Start of DATASET EXCERPTS
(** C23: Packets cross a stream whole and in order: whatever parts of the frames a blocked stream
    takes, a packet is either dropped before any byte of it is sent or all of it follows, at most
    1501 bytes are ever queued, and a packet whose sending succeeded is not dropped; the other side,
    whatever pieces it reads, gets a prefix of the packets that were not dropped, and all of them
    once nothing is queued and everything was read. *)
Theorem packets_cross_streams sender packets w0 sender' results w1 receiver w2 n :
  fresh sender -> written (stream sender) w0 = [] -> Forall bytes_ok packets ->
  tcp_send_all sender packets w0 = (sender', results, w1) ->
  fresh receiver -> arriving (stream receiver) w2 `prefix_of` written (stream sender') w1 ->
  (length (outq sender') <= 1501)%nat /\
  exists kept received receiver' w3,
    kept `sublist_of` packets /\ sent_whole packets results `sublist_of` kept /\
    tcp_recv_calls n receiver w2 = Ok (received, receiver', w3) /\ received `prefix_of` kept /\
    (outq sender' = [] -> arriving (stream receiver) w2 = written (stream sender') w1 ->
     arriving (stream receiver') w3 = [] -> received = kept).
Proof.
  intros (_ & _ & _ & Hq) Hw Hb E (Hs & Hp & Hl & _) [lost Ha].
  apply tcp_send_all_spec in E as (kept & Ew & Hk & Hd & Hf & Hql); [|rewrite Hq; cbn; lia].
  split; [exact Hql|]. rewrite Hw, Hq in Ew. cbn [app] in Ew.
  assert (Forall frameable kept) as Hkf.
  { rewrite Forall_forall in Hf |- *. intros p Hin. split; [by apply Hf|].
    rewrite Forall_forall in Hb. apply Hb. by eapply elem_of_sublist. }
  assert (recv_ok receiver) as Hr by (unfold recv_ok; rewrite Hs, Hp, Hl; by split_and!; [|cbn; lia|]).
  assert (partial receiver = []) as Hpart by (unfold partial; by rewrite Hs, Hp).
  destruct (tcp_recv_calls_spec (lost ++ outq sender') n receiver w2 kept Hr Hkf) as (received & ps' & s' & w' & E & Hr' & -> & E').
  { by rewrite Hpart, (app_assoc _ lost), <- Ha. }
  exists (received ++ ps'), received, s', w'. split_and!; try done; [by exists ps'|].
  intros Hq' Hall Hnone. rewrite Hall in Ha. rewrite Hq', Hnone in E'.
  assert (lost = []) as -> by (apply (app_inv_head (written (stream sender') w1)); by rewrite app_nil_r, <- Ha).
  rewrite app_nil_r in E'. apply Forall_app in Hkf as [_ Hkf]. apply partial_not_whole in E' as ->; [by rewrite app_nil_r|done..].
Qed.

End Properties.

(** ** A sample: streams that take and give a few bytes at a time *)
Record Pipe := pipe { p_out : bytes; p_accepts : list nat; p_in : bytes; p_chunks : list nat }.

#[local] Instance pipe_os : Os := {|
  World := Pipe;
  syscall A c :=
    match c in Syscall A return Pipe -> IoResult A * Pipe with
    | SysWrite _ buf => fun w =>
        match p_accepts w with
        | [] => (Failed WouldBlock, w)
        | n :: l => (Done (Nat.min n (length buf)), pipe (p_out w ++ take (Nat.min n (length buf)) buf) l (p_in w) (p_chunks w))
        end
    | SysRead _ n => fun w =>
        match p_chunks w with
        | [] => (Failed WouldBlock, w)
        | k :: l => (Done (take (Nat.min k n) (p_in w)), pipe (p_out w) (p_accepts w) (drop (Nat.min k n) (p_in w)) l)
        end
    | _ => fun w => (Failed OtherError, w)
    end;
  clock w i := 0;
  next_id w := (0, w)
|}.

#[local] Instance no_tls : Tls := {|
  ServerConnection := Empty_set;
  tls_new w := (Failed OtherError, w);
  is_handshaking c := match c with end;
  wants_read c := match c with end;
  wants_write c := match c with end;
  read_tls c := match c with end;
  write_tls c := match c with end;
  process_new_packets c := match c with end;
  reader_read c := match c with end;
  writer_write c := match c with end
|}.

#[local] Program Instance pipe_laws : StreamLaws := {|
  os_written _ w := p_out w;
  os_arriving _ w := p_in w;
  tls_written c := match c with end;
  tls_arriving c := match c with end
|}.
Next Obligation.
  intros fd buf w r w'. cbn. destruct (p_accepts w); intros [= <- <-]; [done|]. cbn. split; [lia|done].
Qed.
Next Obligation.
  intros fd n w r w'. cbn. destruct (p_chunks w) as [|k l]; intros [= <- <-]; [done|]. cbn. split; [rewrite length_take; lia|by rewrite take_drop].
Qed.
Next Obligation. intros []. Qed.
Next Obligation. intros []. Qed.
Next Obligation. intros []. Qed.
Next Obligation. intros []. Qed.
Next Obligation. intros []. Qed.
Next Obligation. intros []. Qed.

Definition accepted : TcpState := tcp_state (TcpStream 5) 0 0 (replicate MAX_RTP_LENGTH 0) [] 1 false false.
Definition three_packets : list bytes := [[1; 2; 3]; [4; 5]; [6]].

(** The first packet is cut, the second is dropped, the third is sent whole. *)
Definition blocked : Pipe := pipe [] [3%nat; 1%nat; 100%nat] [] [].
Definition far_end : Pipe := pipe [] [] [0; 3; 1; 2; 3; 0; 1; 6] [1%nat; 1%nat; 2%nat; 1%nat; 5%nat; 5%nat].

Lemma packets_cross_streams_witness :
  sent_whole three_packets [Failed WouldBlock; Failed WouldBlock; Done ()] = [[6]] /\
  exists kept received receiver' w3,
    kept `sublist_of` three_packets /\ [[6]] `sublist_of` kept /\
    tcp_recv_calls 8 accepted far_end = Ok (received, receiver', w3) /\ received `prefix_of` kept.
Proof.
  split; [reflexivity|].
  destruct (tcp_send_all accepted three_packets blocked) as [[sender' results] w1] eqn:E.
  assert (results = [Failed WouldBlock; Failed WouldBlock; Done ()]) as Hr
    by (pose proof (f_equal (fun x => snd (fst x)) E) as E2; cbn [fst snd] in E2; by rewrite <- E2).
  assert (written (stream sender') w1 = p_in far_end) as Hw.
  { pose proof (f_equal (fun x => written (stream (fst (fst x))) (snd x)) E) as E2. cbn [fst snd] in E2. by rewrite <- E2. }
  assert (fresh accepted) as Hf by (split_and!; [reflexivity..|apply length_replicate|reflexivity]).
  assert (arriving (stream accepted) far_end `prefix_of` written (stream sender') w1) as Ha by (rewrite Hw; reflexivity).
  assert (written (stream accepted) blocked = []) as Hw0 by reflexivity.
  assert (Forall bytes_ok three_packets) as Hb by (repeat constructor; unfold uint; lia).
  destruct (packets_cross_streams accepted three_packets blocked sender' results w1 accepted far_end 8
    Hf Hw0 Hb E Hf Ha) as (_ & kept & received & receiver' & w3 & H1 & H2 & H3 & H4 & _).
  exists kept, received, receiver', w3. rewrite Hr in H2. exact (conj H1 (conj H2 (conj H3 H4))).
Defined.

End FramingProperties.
End of DATASET EXCERPTS
### PROBLEM STATEMENT
Reproduce each line from the listing above that includes the word "OtherError".

### THE COMPLETED TASK
    | _ => fun w => (Failed OtherError, w)
  tls_new w := (Failed OtherError, w);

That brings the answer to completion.